Kristen Smith, who leads law firm Sandler, Travis & Rosenberg P.A.’s Trade Remedies Practice, said U.S. manufacturers face a lot of risk when doing business in China.
“I think a lot of them are happy that the government is taking a step and doing something, but at the same time it’s really hurting them,” she said, adding that many of the firm’s clients, particularly small manufacturers, are having difficulty staying in business and have had to lay off employees with others considering going out of business.
“What we’re seeing is that it’s kind of across the board hurting companies … it’s just maybe a little too broad and impacting too many people for things that aren’t made here,” Smith said.
Day by day
The administration has already walked back several items on the tariff list and as of earlier this month, offering importers of certain goods retroactive refunds from July 2018. That’s because U.S. companies have been allowed to submit exclusion requests, where they must cite why they’re unable to find a comparable item outside of China or explain why it’s cost-prohibitive to do so.

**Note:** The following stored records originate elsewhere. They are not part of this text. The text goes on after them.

Definition GetNextPotentialVariablePtr (m : list Z) (p : Z) : option (option Z) :=
  dp ← GetVariableDataPtr m p;
  match dp with
  | None => Some None
  | Some dp => ds ← DataSize m p; Some (Some (HEADER_ALIGN (dp + ds)))
  end.

Definition GetNextVariablePtr (m : list Z) (p : Z) : option (option Z) :=
  np ← GetNextPotentialVariablePtr m p;
  match np with
  | None => Some None
  | Some q => id ← StartId m q; Some (if id =? VARIABLE_DATA then Some q else None)
  end.

(** [VolHeader->Size] and the end of the store. *)
Definition StoreSize (m : list Z) : option Z := rd m 4 16.
Definition GetEndPointer (m : list Z) : option Z := HEADER_ALIGN <$> StoreSize m.

Definition first_variable : Z := HEADER_ALIGN sizeof_VARIABLE_STORE_HEADER.

(** The [while] loop of [InitializeLocationForLastVariableOffset]. *)
Fixpoint last_offset (fuel : nat) (m : list Z) (p : Z) : option Z :=
  match fuel with
  | O => None
  | S fuel =>
      id ← StartId m p;
      if id =? VARIABLE_DATA then
        np ← GetNextPotentialVariablePtr m p;
        match np with
        | Some q => last_offset fuel m q
        | None => Some p
        end
      else Some p
  end.

Definition InitializeLocationForLastVariableOffset (m : list Z) : option Z :=
  last_offset (length m) m sizeof_VARIABLE_STORE_HEADER.
Lemma store_rep_at size m vs : store_rep size m vs →
  ∃ hdr free tail, at_ m free tail hdr vs ∧ (2 ≤ length tail)%nat ∧ length hdr = 28%nat ∧
    28 + esizes vs + Z.of_nat free = size ∧ Z.of_nat (length m) = size + Z.of_nat (length tail) ∧
    rd hdr 4 16 = Some size ∧ size < 2 ^ 31.
Proof.
  intros Hrep. pose proof (store_rep_size _ _ _ Hrep) as Hsz.
  destruct Hrep as (hdr & free & tail & Hm & Hh & Hs & Hsize & Ht & Hvs & Hmod & Hlt).
  pose proof (esizes_mod vs). exists hdr, free, tail. split; [|split; [done|split; [done|split; [done|]]]].
  - split; [done|]. rewrite Hh. split; [done|]. split; [done|]. split; [|lia].
    unfold GetEndPointer. rewrite Hsz. simpl. rewrite HEADER_ALIGN_id by done. f_equal. lia.
  - rewrite Hm, !length_app, length_replicate, Hh. pose proof (length_encoded vs Hvs). split; [lia|done].
Qed.

Lemma vars_count size m vs : store_rep size m vs → (length vs + 1 < length m)%nat.
Proof.
  intros Hrep. destruct (store_rep_at _ _ _ Hrep) as (hdr & free & tail & _ & Ht & _ & Hs & Hl & _).
  assert (34 * Z.of_nat (length vs) ≤ esizes vs); [|lia].
  clear. induction vs as [|v vs IH]; simpl; [lia|]. pose proof (esize_pos v). lia.
Qed.

Lemma vars_fit size m vs : store_rep size m vs → (length vs < length m)%nat.
Proof. intros H%vars_count. lia. Qed.

Lemma first_variable_eq : first_variable = 28.
Proof. done. Qed.

(** [FindVariable]'s walk through one store is a search in its list. *)
Lemma store_find size m vs rt name guid :
  store_rep size m vs → Forall unit16 name →
  find_walk (length m) m rt name guid first_variable = Some (find_var rt name guid vs 28).
Proof.
  intros Hrep Hn. destruct (store_rep_at _ _ _ Hrep) as (hdr & free & tail & Hat & Ht & Hh & _).
  rewrite first_variable_eq. change 28 with (Z.of_nat 28). rewrite <- Hh.
  apply (find_walk_ok m free tail Ht); [done|done|]. by eapply vars_fit.
Qed.

Lemma find_var_Some rt name guid vs off p : find_var rt name guid vs off = Some p →
  ∃ l1 v l2, vs = l1 ++ v :: l2 ∧ p = off + esizes l1 ∧ matches rt name guid v = true ∧
    (∀ u, u ∈ l1 → matches rt name guid u = false).
Proof.
  revert off. induction vs as [|v vs IH]; intros off; simpl; [done|].
  destruct (matches rt name guid v) eqn:E.
  - intros [= <-]. exists [], v, vs. split; [done|]. split; [simpl; lia|]. split; [done|].
    by intros u ?%not_elem_of_nil.
  - intros (l1 & w & l2 & -> & -> & Hw & Hl)%IH. exists (v :: l1), w, l2. split; [done|].
    split; [simpl; lia|]. split; [done|]. intros u [->|Hu]%elem_of_cons; [done|by apply Hl].
Qed.

Lemma find_var_None rt name guid vs off :
  find_var rt name guid vs off = None ↔ ∀ u, u ∈ vs → matches rt name guid u = false.
Proof.
  revert off. induction vs as [|v vs IH]; intros off; simpl.
  - split; [|done]. by intros _ u ?%not_elem_of_nil.
  - destruct (matches rt name guid v) eqn:E.
    + split; [done|]. intros H. specialize (H v (list_elem_of_here _ _)). congruence.
    + rewrite IH. split.
      * intros H u [->|Hu]%elem_of_cons; [done|by apply H].
      * intros H u Hu. by apply H, list_elem_of_further.
Qed.

(** ** Writing *)

Definition with_state (b : Z) (v : Var) : Var :=
  {| v_state := b; v_attrs := v_attrs v; v_name := v_name v; v_guid := v_guid v; v_data := v_data v |}.

Lemma encoded_app vs1 vs2 : encoded (vs1 ++ vs2) = encoded vs1 ++ encoded vs2.
Proof. apply flat_map_app. Qed.

Lemma with_state_ok b v : var_ok v → 0 ≤ b < 256 → var_ok (with_state b v).
Proof. intros [H1 H2 H3 H4 H5 H6] Hb. by split. Qed.

Lemma store_set_state size m l1 v l2 b :
  store_rep size m (l1 ++ v :: l2) → 0 ≤ b < 256 →
  let p := 28 + esizes l1 in
  0 ≤ p + 2 ∧ p + 2 + 1 ≤ Z.of_nat (length m) ∧
  store_rep size (store (Z.to_nat (p + 2)) [b] m) (l1 ++ with_state b v :: l2).
Proof.
  intros (hdr & free & tail & Hm & Hh & Hs & Hsz & Ht & Hvs & Hmod & Hlt) Hb p.
  apply Forall_app in Hvs as [Hl1 Hvl2]. inversion Hvl2 as [|? ? Hv Hl2]; subst x l.
  pose proof (length_encoded l1 Hl1) as He1. pose proof (esizes_nonneg l1).
  set (a := hdr ++ encoded l1 ++ le_put 2 VARIABLE_DATA).
  set (c := [0] ++ le_put 4 (v_attrs v) ++ le_put 4 (StrSize (v_name v)) ++
      le_put 4 (Z.of_nat (length (v_data v))) ++ v_guid v ++ name_bytes (v_name v) ++ v_data v ++
      padding v ++ encoded l2 ++ replicate free 0xff ++ tail).
  assert (m = a ++ [v_state v] ++ c) as Hm'.
  { rewrite Hm, encoded_app. change (encoded (v :: l2)) with (encode v ++ encoded l2).
    unfold encode, var_bytes, a, c. by rewrite <- !app_assoc. }
  assert (Z.to_nat (p + 2) = length a) as Hp.
  { unfold a, p. rewrite !length_app, length_le_put, Hh. lia. }
  split; [lia|]. split; [rewrite Hm', !length_app; simpl length at 2; lia|].
  rewrite Hp, Hm', store_app by done. exists hdr, free, tail.
  split; [|split; [done|split; [done|split; [|split; [done|split; [|done]]]]]].
  - unfold a, c. rewrite encoded_app. change (encoded (with_state b v :: l2)) with (encode (with_state b v) ++ encoded l2).
    unfold encode, var_bytes, padding, var_size, with_state. simpl v_state. by rewrite <- !app_assoc.
  - rewrite esizes_app in *. done.
  - apply Forall_app. split; [done|]. constructor; [by apply with_state_ok|done].
Qed.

Veteran bike analyst and founding partner of micromobility consulting firm Human Powered Solutions Jay Townley said it’s too late to prevent any tariff hikes from moving through the supply chain to the consumer, especially in the cycling industry.
“The general public doesn’t understand the tariffs the administration is applying are punitive — that means on top of what already existed,” he said. “By the time you add everything up for a bike, these tariffs are hitting amounts (of) 40 percent. Trek Bicycle, importers like Dorel and their divisions — they’re all paying duties as these goods come into the ports, and not passing them on (to the consumer) is going to be less of an option.”
Efforts have been made to curb the financial impact consumers would face by Arkansas Sen. Tom Cotton, who introduced the Tariff Rebate Act last month that would use tariff money, collected from American businesses, to give rebates to residents in the three lowest tax brackets.
U.S. Customs and Border Protection collect import duties from companies and the funds make their way to the U.S. Treasury. As of September 19, funds collected by U.S. Customs as a result of the administration’s import tariffs is at least $38.9 billion, according to a release from Cotton’s office.
While companies navigate through the complexity of the administration’s tariff policies, local businesses say they are taking it day by day.
Tillman said the bike shop will carry less inventory and focus on higher-end and custom merchandise while Forrest said CraftHaus is placing more product into kegs and reducing how much it cans.
Alison Wainwright, founder and chief executive of retail fixtures and mannequin supplier Las Vegas Mannequins, said she’s waiting things out.
“I’ve been absorbing the costs because our competitors have not passed anything along,” she said. “I’m kind of waiting things out and seeing what’s happening for now.”
This means Wainright’s shipment of mannequins, subject to an import tax, will remain in China for now.
She imports about 400 mannequins each quarter, but with the recent import tariffs she’s stopped new shipments as her costs climbed about 20 percent.
“It’s been significant enough that I have a half-finished container sitting in China,” she said. “At first, I thought maybe it’s not that big of a deal, depending on what type of material is on the (tariff) list, but it got to the point now where we’re just trying to sell what we got in the building and order wholesale from other importers.”